Indeed, subsidies linked to the costs of international freight and internal transport subsidies applying to exports only, “such as those designed to bring exportable produce to one central point for shipping,” are watched closely by the WTO.
So here’s another idea: subsidization of the U.S. trucking and rail industry to move equipment from import markets to export markets, and then from export markets to intermodal collection points.
This would fill the primary gap in the system — the costly aspect of equipment repositioning to far-flung export origin points. It might still run afoul of WTO regulations, but it would be harder to call it an outright subsidy, since it could be characterized as a program that more efficiently channels equipment from import to export markets. The subsidies to trucking and rail providers wouldn’t have to come as outright rate boosts either. It could come in the form of tax breaks, or matching grants on capex programs. Things could get creative.
And how would the U.S. government’s involvement in such a program be any more of a WTO violation than, say, China’s central and local government spending its money to build a nationwide intermodal network? That is surely designed to aid Chinese importers and exporters in inland locales.
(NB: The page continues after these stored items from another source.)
(** The rules for one entry of [GlobalCIDRsMap]. *)
Definition global_rules (src dst : string) : list Iptables :=
  let vxBridge := vxBridge_name (GetIPType src) in
  mkIptables "nat" IPTablesPreRoutingChain
    ("-d " +:+ dst +:+ " -i " +:+ vxBridge +:+ " -j NETMAP --to " +:+ src) ::
  match ParseCIDR dst with
  | None => []
  | Some (_, dstIP) =>
      [mkIptables "nat" IPTablesPostRoutingChain
         ("-s " +:+ src +:+ " -o " +:+ vxBridge +:+ " -j SNAT --to-source " +:+ IP_String (net_IP dstIP))]
  end.

Definition GlobalMap_Do : Handler := fun c =>
  nodes ← bridge_nodes (ctx_Filter c);
  nil_err (foldM (fun c n =>
    cluster ← deref (GetClusterByName (ctx_Filter c) (cn_ClusterName n));
    o ← deref (c_ClusterLinkOptions cluster);
    foldM (fun c sd => update (add_Iptables (global_rules (fst sd) (snd sd))) (cn_Name n) c)
          (range (lo_GlobalCIDRsMap o)) c) nodes c).

(** The chain of [CalculateNetworkConfigs]. *)
Definition handler_chain : list Handler :=
  [InitNodes_Do; VxLocalNetwork_Do; VxBridgeNetwork_Do; ServiceRoutes_Do; PodRoutes_Do;
   VxLocalMacCache_Do; VxBridgeMacCache_Do; HostNetwork_Do; GlobalMap_Do].

End Handlers.
Definition device_id (v : overlay) (t : string) : Z :=
  match v with
  | Local => if t =s IPFamilyTypeIPV4 then VXLAN_LOCAL_ID else VXLAN_LOCAL_ID_6
  | Bridge => if t =s IPFamilyTypeIPV4 then VXLAN_BRIDGE_ID else VXLAN_BRIDGE_ID_6
  end.
Definition device_port (v : overlay) (t : string) : Z :=
  match v with
  | Local => if t =s IPFamilyTypeIPV4 then VXLAN_LOCAL_PORT else VXLAN_LOCAL_PORT_6
  | Bridge => if t =s IPFamilyTypeIPV4 then VXLAN_BRIDGE_PORT else VXLAN_BRIDGE_PORT_6
  end.

(** The nodes of an overlay: all nodes of a gateway cluster have a local device,
gateways and endpoints a bridge. *)
Definition members (f : Filter) (v : overlay) : list ClusterNode :=
  match v with
  | Local => GetGatewayClusterNodes f
  | Bridge => GetGatewayNodes f ++ endpoint_nodes f
  end.

Definition wanted (f : Filter) (v : overlay) (t : string) (n : ClusterNode) : Prop :=
  n ∈ members f v /\ supports (node_opts f n) t = true /\ host_ip n t <> "" /\
  overlay_cidr (node_opts f n) v t <> "".

#[export] Instance ClusterNode_eq_dec : EqDecision ClusterNode.
Proof. solve_decision. Defined.
#[export] Instance overlay_eq_dec : EqDecision overlay.
Proof. solve_decision. Defined.
#[export] Instance wanted_dec f v t n : Decision (wanted f v t n).
Proof. unfold wanted. apply _. Defined.

(** The address the device gets. *)
Definition device_addr (f : Filter) (v : overlay) (t : string) (n : ClusterNode) : outcome (result string) :=
  GenerateVxlanIP (host_ip n t) (overlay_cidr (node_opts f n) v t).

(** The MAC address recorded for a device, when there is one. *)
Definition old_mac (f : Filter) (n : ClusterNode) (name : string) : option string :=
  old ← GetDeviceFromNodeConfig f (cn_Name n) name;
  if str_empty (dev_Mac old) then None else Some (dev_Mac old).

(** The device [createVx...] dereferences exists: a device that is recorded with a
MAC address can be built again. *)
Definition rebuildable (f : Filter) : Prop :=
  forall v t n, wanted f v t n -> is_Some (old_mac f n (device_name v t)) ->
  exists addr, device_addr f v t n = Ret (inl addr).

Section Devices.
Context (rand : nat -> option (list Z)).

(** A recorded MAC address is kept, otherwise one is generated. *)
Definition mac_for (f : Filter) (n : ClusterNode) (name mac : string) : Prop :=
  match old_mac f n name with
  | Some m => mac = m
  | None => exists i, mac = Mac_String (GenerateMac (rand i))
  end.

Definition device_of (f : Filter) (v : overlay) (t : string) (n : ClusterNode) (dev : Device) : Prop :=
  exists addr mac, device_addr f v t n = Ret (inl addr) /\ mac_for f n (device_name v t) mac /\
    dev = mkDevice VxlanDevice (device_name v t) addr mac (cn_InterfaceName n) (device_id v t) (device_port v t).

(** * One device *)

Lemma BuildVxlanDevice_ok r v t u d b :
  BuildVxlanDevice r (device_name v t) u d b =
  (a ← GenerateVxlanIP u d;
   match a with
   | inr _ => Ret None
   | inl addr => Ret (Some (mkDevice VxlanDevice (device_name v t) addr (Mac_String (GenerateMac r)) b
                              (device_id v t) (device_port v t)))
   end).
Proof.
  unfold BuildVxlanDevice, device_name, device_id, device_port.
  destruct v; destruct (bool_decide (t = IPFamilyTypeIPV4)); reflexivity.
Qed.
Peter Friedmann, executive director of the Agriculture Transportation Coalition, told American Shipper he wasn’t aware of any such export transportation subsidies in the United States, though Canada has had some.
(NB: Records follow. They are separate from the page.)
(** Whatever calls fail, [Reconcile] returns, and every stored configuration is
the one before, the calculated one, or gone because its node is not valid any
more; when the request is not queued again, every valid node's configuration is
the calculated one. *)
Theorem reconcile_failures rand fault order w :
  (forall A (m : gmap string A), order A m ≡ₚ map_to_list m) ->
  store_ok (w_store w) -> rebuildable (world_filter order w) ->
  exists out w' r, world_calculate rand order w = Ret (inl out) /\ Reconcile rand fault order w = Ret (w', r) /\
    (forall k, st_configs (w_store w') !! k = st_configs (w_store w) !! k \/
       (st_configs (w_store w') !! k = None /\ out !! k = None) \/
       exists config o, out !! k = Some config /\ st_configs (w_store w') !! k = Some o /\ carries o config) /\
    (rr_requeue r = false -> forall k config, out !! k = Some config ->
       exists o, st_configs (w_store w') !! k = Some o /\ carries o config).
Proof.
  intros Ho (_ & _ & Hw) Hrb.
  destruct (reconcile_run rand fault order Ho w Hw Hrb) as (out & w' & r & E & Er & Ht & Hn & Hk & Hd & Hnf).
  by exists out, w', r.
Qed.

Definition ex_fault (i : nat) : option string := if Nat.eqb i 6 then Some "conflict" else None.

Lemma reconcile_failures_witness :
  exists out w' r, world_calculate ex_rand ex_order ex_world = Ret (inl out) /\
    Reconcile ex_rand ex_fault ex_order ex_world = Ret (w', r) /\
    (forall k, st_configs (w_store w') !! k = st_configs (w_store ex_world) !! k \/
       (st_configs (w_store w') !! k = None /\ out !! k = None) \/
       exists config o, out !! k = Some config /\ st_configs (w_store w') !! k = Some o /\ carries o config) /\
    (rr_requeue r = false -> forall k config, out !! k = Some config ->
       exists o, st_configs (w_store w') !! k = Some o /\ carries o config).
Proof.
  apply (reconcile_failures ex_rand ex_fault ex_order ex_world); [done| |apply ex_world_rebuildable].
  split_and!; [apply ex_unique|by apply (bool_decide_eq_true_1 (NoDup (map c_Name ex_clusters)))|done].
Defined.

Lemma spec_equal_trans a b c : spec_equal a b = true -> spec_equal c b = true -> spec_equal a c = true.
Proof.
  unfold spec_equal. intros H1 H2. breflect.
  apply bool_decide_eq_true_2. destruct H1 as (?&?&?&?&?), H2 as (?&?&?&?&?). split_and!; congruence.
Qed.

(** After a complete round the devices are on record. *)
Lemma reconciled_stored order w out :
  (forall A (m : gmap string A), order A m ≡ₚ map_to_list m) -> named w ->
  (forall k config, out !! k = Some config -> exists o, st_configs (w_store w) !! k = Some o /\ carries o config) ->
  stored out (listed order w).
Proof.
  intros Ho Hw Hc k nc Hk. destruct (Hc k nc Hk) as (o & Hst & Hca).
  assert (Hin : forall o', o' ∈ listed order w <-> st_configs (w_store w) !! nco_Name o' = Some o').
  { intros o'. unfold listed. rewrite list_elem_of_fmap. split.
    - intros ((k' & o'') & -> & Hin%(order_elem order Ho)). simpl. by rewrite (Hw _ _ Hin).
    - intros H. exists (nco_Name o', o'). split; [done|]. by apply (order_elem order Ho). }
  destruct (first_is_Some (fun o => nco_Name o =s k) (listed order w) o) as [o' Ho'].
  - apply Hin. by rewrite (Hw _ _ Hst).
  - apply bool_decide_eq_true_2. by apply Hw.
  - exists o'. split; [done|]. apply first_Some in Ho' as [Hin' Hn']. breflect.
    apply Hin in Hin'. rewrite Hn', Hst in Hin'. injection Hin' as <-.
    unfold carries, spec_equal in Hca. breflect. destruct Hca as [-> _]. simpl. apply elems_to_slice.
Qed.

(** Reconciling is stable: a second round without failures, with other random
bytes, leaves the spec of every stored configuration as it is. *)
Theorem reconcile_stable rand1 rand2 fault order w :
  (forall A (m : gmap string A), order A m ≡ₚ map_to_list m) -> (forall i, fault i = None) ->
  (forall i, rand1 i <> None) ->
  store_ok (w_store w) -> rebuildable (world_filter order w) ->
  exists w1 w2, Reconcile rand1 fault order w = Ret (w1, mkResult false None) /\
    Reconcile rand2 fault order w1 = Ret (w2, mkResult false None) /\
    forall k, match st_configs (w_store w1) !! k, st_configs (w_store w2) !! k with
              | Some o1, Some o2 => spec_equal (nco_Spec o1) (nco_Spec o2) = true
              | None, None => True
              | _, _ => False
              end.
Proof.
  intros Ho Hf Hrand (Hu & Hc & Hw) Hrb.
  destruct (reconcile_run rand1 fault order Ho w Hw Hrb) as (out & w1 & r1 & E1 & Er1 & [Tn Tc] & Hn1 & _ & Hd1 & Hnf1).
  destruct (Hnf1 Hf) as [-> Hdel1]. specialize (Hd1 eq_refl).
  pose proof (reconciled_stored order w1 out Ho Hn1 Hd1) as Hst.
  assert (E2 : world_calculate rand2 order w1 = Ret (inl out)).
  { unfold world_calculate. rewrite Tn, Tc. by eapply recalculate. }
  assert (Hrb2 : rebuildable (world_filter order w1)).
  { unfold world_filter. rewrite Tn, Tc. by eapply recalculate_rebuildable. }
  destruct (reconcile_run rand2 fault order Ho w1 Hn1 Hrb2) as (out2 & w2 & r2 & E2' & Er2 & _ & _ & _ & Hd2 & Hnf2).
  rewrite E2 in E2'. injection E2' as <-. destruct (Hnf2 Hf) as [-> Hdel2]. specialize (Hd2 eq_refl).
  exists w1, w2. split_and!; [done|done|]. intros k. destruct (out !! k) as [config|] eqn:Ek.
  - destruct (Hd1 _ _ Ek) as (o1 & -> & C1), (Hd2 _ _ Ek) as (o2 & -> & C2). by eapply spec_equal_trans.
  - by rewrite Hdel1, Hdel2.
Qed.

Lemma reconcile_stable_witness :
  exists w1 w2, Reconcile ex_rand no_fault ex_order ex_world = Ret (w1, mkResult false None) /\
    Reconcile (fun _ => None) no_fault ex_order w1 = Ret (w2, mkResult false None) /\
    forall k, match st_configs (w_store w1) !! k, st_configs (w_store w2) !! k with
              | Some o1, Some o2 => spec_equal (nco_Spec o1) (nco_Spec o2) = true
              | None, None => True
              | _, _ => False
              end.
Proof.
  apply (reconcile_stable ex_rand (fun _ => None) no_fault ex_order ex_world); [done|done|done| |apply ex_world_rebuildable].
  split_and!; [apply ex_unique|by apply (bool_decide_eq_true_1 (NoDup (map c_Name ex_clusters)))|done].
Defined.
But there’s a larger problem than the WTO, and it’s applicable to both ideas. Where would the money come from? It’s hard to even fathom how much it would take to fund either solution, especially given the present budget hardships in Washington. But the reality is that the current system is not working, or at least not well enough.
If the government can fund a Defense Department to the tune of trillions of dollars, can’t it fund a system to increase the attractiveness of U.S. companies in an ultra-competitive global market, and at the same time aid its domestic road and rail service providers? That could drive job growth in multiple categories that don’t rely merely on housing or construction.
And the idea that transportation networks shouldn’t be subsidized is inaccurate. Many of the world’s top international liner carriers, and by extension their logistics and transportation networks, are either directly or tacitly subsidized by national governments. Ports in other countries are often built on spec by local governments. Railroads are often state-owned.
Why can’t the U.S. fund a sort of container match-back initiative to cover the cost difference between what its exporters can realistically pay and what liner carriers would realistically like to be paid?